▶ _TASK PROMPT_: Please return the lines below verbatim, beginning at the one that has "From S2P Require Import Prelude BigInt Types TrieEncoding" and stopping after the one that has "Context (HB : forall", and add no other lines.

▶ _RECORDS PROVIDED_:
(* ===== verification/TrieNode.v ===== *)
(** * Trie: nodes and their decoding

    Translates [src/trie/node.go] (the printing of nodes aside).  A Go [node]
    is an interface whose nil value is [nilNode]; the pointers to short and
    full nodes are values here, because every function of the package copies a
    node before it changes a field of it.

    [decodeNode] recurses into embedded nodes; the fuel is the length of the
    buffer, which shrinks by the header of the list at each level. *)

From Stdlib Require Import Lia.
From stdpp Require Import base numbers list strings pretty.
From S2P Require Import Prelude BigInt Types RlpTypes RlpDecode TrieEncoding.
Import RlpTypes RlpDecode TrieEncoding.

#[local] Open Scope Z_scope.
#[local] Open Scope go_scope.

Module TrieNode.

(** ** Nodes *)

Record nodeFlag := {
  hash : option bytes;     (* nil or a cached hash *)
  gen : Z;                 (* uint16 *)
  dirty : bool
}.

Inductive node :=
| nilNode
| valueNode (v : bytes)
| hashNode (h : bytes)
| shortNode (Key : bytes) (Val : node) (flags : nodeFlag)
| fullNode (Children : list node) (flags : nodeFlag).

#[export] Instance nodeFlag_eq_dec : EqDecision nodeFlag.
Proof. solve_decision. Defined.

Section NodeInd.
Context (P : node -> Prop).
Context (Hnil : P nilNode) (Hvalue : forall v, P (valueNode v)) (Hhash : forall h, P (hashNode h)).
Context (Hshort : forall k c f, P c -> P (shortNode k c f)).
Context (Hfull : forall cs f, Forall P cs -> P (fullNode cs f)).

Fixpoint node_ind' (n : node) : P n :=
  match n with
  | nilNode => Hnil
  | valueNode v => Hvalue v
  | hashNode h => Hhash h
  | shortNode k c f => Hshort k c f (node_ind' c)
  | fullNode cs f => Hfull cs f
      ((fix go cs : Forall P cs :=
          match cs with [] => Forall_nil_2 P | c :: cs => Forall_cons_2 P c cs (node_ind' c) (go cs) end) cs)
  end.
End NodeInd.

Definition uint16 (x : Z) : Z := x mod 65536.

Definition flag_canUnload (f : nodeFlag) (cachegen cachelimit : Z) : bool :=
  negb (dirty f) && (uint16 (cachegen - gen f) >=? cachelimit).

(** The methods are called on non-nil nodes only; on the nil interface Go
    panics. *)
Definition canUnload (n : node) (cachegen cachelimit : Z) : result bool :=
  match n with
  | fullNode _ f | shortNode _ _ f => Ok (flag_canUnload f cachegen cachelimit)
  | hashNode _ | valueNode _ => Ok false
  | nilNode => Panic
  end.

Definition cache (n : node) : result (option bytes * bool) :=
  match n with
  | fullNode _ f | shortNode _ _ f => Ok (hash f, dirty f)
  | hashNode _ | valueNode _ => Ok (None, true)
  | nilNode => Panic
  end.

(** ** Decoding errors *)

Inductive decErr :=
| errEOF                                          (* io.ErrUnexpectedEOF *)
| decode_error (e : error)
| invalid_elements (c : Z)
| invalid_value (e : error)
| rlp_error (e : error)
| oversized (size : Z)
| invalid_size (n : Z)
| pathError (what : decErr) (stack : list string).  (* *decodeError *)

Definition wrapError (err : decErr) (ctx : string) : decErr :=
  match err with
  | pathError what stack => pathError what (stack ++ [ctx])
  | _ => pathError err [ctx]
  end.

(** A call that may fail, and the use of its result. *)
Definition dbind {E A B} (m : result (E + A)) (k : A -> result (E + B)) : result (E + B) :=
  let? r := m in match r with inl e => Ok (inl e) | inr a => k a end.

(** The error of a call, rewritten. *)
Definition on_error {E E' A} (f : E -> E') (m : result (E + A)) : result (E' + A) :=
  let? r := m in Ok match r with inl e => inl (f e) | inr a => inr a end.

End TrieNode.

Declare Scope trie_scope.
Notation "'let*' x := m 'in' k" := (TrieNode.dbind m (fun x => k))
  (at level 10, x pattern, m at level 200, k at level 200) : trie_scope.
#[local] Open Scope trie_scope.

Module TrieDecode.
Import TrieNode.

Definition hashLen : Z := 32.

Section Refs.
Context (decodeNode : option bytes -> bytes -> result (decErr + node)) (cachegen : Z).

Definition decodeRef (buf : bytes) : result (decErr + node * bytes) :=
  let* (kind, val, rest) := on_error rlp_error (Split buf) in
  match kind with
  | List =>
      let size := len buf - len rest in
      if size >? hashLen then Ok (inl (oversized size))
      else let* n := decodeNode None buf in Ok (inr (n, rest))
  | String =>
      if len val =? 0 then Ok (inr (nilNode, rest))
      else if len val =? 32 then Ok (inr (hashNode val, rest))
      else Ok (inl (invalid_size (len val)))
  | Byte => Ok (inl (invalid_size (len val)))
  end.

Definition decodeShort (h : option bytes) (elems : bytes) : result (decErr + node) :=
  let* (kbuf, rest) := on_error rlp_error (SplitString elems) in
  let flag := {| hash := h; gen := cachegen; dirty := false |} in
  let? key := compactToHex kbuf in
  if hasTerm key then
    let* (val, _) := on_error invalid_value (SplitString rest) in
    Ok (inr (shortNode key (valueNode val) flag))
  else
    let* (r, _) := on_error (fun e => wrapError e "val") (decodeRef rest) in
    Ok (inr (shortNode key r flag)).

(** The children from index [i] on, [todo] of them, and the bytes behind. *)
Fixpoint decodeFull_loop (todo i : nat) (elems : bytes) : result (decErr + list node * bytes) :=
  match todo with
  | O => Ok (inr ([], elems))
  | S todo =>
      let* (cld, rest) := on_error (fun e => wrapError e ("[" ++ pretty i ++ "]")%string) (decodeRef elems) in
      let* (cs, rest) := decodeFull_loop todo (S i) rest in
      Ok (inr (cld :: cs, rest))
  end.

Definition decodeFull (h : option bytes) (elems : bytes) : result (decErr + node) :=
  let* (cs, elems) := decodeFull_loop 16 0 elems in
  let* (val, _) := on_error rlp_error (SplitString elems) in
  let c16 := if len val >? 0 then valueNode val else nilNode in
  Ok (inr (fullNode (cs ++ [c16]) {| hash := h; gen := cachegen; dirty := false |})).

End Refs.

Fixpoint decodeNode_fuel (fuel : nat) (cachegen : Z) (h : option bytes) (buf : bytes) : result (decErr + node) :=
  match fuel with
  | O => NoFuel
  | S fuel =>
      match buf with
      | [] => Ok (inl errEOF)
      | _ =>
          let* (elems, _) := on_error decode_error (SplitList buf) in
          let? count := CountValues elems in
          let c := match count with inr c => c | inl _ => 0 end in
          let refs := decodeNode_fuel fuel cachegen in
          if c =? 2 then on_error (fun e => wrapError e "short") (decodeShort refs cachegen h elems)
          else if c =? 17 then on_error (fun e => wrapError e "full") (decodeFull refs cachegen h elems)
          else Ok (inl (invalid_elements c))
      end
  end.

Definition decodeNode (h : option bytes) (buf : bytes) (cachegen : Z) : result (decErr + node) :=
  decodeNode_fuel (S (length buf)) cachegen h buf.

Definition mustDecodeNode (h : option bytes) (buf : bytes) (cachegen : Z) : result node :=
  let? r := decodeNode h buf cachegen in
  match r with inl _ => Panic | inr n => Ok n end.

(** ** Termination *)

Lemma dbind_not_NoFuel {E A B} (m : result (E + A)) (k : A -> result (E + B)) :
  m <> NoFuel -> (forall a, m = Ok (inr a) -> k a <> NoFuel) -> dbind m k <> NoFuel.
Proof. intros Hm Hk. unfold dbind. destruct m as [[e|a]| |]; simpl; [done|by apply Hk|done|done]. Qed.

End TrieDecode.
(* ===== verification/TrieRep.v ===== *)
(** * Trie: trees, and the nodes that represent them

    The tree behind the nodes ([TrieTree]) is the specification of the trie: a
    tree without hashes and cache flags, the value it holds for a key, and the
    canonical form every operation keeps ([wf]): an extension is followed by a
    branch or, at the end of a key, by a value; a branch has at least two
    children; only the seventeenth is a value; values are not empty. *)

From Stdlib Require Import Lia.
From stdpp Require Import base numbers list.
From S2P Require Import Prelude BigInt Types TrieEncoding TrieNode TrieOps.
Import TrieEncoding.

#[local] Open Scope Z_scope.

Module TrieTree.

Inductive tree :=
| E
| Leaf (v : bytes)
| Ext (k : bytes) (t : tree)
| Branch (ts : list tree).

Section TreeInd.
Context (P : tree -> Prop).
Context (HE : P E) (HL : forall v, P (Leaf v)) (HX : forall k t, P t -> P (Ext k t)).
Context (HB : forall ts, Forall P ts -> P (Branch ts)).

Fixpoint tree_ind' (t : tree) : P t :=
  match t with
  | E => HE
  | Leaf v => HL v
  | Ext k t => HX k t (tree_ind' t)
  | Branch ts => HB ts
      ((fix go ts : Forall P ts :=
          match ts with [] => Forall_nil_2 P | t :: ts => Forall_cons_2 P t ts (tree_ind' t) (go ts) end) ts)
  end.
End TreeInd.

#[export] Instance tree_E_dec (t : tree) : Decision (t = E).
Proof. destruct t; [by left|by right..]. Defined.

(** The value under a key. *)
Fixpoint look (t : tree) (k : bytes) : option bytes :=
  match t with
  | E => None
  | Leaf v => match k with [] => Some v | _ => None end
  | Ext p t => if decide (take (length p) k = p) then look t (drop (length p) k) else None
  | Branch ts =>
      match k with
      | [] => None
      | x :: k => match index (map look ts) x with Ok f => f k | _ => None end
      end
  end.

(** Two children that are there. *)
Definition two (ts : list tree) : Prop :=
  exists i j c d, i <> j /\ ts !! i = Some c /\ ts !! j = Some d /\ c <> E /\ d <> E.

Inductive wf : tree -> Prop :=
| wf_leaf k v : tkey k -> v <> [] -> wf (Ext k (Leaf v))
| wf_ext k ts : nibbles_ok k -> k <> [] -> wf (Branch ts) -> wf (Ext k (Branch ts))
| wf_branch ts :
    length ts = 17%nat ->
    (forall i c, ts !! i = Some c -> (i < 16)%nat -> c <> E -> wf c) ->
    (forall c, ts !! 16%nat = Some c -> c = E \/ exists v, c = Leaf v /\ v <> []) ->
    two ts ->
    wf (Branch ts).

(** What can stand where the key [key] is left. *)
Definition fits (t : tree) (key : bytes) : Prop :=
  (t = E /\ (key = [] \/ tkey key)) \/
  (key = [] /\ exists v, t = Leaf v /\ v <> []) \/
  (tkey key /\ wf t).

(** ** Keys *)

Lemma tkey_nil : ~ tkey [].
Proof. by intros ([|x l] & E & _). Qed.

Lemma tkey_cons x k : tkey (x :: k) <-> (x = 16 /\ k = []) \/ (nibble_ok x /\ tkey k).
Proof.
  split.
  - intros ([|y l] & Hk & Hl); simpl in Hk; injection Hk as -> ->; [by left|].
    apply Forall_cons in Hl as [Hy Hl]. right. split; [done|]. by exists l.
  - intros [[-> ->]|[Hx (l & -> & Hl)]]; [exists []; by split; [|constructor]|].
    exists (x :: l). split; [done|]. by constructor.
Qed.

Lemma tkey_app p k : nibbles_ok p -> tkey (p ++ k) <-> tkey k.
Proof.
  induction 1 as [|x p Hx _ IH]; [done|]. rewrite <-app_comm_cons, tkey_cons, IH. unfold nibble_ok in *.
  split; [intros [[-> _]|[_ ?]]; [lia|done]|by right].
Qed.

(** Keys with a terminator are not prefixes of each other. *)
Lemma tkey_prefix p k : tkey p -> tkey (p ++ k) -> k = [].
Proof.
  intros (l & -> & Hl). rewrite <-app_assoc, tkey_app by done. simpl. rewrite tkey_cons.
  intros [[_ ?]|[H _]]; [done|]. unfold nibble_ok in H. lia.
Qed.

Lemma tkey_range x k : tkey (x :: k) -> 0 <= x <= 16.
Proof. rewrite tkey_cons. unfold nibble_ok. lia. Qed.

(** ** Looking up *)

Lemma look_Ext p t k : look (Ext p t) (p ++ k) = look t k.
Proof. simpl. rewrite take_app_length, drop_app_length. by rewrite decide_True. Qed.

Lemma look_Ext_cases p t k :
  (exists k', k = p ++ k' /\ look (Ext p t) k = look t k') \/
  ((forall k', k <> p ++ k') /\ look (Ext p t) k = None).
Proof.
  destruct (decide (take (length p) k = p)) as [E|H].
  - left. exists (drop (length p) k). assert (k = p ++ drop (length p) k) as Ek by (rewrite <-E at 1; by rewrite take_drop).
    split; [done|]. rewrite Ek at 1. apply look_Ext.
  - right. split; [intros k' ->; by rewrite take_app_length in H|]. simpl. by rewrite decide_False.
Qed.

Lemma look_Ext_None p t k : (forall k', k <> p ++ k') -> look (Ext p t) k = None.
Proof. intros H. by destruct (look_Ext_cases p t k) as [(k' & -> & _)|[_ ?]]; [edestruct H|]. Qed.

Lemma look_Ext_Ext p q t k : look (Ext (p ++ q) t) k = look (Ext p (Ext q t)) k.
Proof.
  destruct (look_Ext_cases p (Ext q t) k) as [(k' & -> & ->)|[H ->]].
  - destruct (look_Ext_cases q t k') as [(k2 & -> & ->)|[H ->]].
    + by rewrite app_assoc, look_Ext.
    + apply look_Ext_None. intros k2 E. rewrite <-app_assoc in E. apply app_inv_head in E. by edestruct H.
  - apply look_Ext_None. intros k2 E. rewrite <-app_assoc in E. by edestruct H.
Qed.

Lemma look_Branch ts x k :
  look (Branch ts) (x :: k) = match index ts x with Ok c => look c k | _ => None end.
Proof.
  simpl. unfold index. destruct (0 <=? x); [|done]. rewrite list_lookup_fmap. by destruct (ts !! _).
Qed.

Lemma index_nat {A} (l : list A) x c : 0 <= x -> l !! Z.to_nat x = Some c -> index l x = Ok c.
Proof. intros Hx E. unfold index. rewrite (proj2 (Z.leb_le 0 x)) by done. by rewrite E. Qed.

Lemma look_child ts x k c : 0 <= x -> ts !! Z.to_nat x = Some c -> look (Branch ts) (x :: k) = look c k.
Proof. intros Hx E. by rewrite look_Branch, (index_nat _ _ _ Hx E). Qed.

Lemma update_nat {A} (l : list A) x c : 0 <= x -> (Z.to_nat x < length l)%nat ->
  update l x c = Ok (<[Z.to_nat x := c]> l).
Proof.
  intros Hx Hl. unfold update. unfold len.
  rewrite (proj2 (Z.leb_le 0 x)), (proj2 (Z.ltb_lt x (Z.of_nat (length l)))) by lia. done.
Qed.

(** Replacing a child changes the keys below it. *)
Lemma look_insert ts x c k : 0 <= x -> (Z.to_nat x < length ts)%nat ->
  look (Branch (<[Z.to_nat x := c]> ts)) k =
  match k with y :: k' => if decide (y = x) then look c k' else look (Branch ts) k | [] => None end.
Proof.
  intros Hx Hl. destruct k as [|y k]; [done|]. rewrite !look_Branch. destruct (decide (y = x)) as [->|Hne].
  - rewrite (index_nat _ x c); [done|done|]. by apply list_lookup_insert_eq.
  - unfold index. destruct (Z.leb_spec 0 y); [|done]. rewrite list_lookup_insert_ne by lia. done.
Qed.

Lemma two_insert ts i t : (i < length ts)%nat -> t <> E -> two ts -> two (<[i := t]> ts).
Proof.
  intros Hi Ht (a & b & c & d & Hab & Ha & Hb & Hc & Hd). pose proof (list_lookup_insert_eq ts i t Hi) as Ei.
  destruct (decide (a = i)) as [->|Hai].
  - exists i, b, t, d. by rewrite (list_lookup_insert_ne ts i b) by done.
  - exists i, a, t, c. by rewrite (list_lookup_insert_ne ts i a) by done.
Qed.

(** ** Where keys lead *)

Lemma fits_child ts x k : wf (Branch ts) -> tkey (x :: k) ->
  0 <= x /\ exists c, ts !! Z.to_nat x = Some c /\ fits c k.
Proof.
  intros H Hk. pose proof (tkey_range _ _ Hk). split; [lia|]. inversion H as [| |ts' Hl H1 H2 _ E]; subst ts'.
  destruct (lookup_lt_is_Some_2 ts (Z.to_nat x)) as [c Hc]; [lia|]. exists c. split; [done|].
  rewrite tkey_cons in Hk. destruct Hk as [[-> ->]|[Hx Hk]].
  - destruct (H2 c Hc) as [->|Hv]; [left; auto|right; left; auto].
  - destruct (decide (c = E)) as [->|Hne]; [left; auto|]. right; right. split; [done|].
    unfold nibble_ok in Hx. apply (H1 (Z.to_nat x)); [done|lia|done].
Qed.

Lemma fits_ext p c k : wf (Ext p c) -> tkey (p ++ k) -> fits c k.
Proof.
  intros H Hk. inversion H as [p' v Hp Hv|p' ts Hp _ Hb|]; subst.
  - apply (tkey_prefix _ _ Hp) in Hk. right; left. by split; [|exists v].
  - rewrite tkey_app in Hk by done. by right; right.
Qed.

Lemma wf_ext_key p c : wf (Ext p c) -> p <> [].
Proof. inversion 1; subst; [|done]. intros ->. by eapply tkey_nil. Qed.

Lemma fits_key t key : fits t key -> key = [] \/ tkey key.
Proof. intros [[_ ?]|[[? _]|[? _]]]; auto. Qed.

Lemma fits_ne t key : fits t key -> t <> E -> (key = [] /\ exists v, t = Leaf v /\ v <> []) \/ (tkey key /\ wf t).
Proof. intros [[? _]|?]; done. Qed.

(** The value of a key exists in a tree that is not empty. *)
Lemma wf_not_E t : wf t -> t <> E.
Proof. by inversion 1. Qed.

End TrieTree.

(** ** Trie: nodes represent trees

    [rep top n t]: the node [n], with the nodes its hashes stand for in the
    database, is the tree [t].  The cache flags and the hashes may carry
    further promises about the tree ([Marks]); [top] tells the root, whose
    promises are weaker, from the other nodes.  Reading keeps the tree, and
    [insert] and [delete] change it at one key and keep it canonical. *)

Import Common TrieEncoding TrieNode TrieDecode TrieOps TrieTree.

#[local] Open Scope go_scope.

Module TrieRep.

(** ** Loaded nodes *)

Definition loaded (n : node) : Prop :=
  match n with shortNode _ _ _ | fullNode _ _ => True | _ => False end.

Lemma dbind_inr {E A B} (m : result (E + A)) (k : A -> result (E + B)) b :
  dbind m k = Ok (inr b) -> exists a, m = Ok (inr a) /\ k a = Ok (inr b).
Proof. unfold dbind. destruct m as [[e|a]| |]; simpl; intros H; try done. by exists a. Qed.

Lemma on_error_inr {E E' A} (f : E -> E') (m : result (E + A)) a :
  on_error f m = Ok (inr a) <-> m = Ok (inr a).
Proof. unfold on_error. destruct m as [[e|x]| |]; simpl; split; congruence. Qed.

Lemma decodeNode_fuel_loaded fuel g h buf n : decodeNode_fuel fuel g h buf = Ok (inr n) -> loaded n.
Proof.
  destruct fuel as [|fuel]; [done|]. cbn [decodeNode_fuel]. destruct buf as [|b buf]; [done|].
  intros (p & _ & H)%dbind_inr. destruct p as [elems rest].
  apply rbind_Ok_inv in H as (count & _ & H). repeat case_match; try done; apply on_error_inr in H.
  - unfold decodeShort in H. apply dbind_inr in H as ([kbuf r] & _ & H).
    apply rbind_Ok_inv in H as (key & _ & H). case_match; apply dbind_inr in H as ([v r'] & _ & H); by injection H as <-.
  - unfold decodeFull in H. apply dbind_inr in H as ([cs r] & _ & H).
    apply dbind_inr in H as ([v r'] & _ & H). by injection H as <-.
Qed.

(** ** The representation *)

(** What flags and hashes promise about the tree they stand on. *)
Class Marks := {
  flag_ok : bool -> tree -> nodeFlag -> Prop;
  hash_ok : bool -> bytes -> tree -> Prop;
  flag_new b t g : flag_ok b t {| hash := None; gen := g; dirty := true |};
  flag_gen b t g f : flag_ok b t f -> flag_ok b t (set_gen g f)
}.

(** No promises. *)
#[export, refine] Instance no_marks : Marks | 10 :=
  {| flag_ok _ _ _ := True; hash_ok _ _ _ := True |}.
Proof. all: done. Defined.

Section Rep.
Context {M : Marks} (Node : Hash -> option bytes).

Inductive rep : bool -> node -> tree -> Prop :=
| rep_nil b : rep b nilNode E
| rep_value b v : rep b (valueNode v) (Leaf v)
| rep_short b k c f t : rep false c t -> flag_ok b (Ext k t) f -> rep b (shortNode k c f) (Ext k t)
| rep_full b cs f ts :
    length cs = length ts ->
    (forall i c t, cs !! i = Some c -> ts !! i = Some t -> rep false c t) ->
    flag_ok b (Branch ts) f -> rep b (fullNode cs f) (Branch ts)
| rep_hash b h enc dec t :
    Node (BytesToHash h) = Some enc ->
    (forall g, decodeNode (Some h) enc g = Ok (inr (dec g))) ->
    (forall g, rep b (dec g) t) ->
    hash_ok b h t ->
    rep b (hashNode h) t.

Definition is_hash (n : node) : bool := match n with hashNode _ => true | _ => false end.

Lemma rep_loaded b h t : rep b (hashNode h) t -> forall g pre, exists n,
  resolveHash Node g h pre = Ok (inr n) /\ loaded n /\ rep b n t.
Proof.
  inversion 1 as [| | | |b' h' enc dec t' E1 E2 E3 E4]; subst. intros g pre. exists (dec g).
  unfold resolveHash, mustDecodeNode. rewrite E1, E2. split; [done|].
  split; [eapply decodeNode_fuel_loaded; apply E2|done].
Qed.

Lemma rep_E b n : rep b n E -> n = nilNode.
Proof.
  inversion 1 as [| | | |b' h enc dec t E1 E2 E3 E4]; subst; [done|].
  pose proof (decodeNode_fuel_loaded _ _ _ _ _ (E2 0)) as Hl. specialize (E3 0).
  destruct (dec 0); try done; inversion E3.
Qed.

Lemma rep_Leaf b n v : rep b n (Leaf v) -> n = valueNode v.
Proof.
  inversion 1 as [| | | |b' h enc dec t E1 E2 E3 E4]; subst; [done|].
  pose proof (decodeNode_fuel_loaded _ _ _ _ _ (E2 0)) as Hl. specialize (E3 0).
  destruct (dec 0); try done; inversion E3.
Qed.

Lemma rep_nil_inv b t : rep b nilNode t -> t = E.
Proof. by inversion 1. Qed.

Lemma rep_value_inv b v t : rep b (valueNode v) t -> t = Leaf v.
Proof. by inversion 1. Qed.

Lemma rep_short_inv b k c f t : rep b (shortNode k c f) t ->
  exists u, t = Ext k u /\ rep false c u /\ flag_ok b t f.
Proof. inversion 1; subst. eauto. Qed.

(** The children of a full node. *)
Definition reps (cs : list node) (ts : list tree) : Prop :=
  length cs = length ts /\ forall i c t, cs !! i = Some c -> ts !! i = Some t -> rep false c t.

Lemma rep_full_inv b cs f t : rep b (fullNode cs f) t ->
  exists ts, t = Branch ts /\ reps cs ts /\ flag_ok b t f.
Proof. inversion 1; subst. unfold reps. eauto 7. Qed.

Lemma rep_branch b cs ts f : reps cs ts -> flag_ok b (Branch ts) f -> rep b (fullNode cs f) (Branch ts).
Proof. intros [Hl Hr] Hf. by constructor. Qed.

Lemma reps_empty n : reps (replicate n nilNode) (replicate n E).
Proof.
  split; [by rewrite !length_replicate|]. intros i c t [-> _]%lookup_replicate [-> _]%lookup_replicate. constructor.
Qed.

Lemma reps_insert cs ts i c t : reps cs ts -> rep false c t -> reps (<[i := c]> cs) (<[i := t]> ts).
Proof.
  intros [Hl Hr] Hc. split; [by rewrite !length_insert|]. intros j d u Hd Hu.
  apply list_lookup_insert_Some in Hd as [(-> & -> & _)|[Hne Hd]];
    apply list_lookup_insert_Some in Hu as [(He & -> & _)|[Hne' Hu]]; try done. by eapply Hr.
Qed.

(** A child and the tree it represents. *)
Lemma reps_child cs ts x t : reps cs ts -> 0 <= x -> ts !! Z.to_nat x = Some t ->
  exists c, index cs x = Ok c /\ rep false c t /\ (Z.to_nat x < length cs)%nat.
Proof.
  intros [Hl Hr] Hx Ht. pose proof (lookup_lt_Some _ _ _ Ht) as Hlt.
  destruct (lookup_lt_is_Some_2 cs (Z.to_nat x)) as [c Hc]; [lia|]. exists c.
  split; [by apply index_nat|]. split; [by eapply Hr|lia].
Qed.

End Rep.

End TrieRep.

▶ _YOUR SOLUTION_:
From S2P Require Import Prelude BigInt Types TrieEncoding TrieNode TrieOps.
Import TrieEncoding.

#[local] Open Scope Z_scope.

Module TrieTree.

Inductive tree :=
| E
| Leaf (v : bytes)
| Ext (k : bytes) (t : tree)
| Branch (ts : list tree).

Section TreeInd.
Context (P : tree -> Prop).
Context (HE : P E) (HL : forall v, P (Leaf v)) (HX : forall k t, P t -> P (Ext k t)).
Context (HB : forall ts, Forall P ts -> P (Branch ts)).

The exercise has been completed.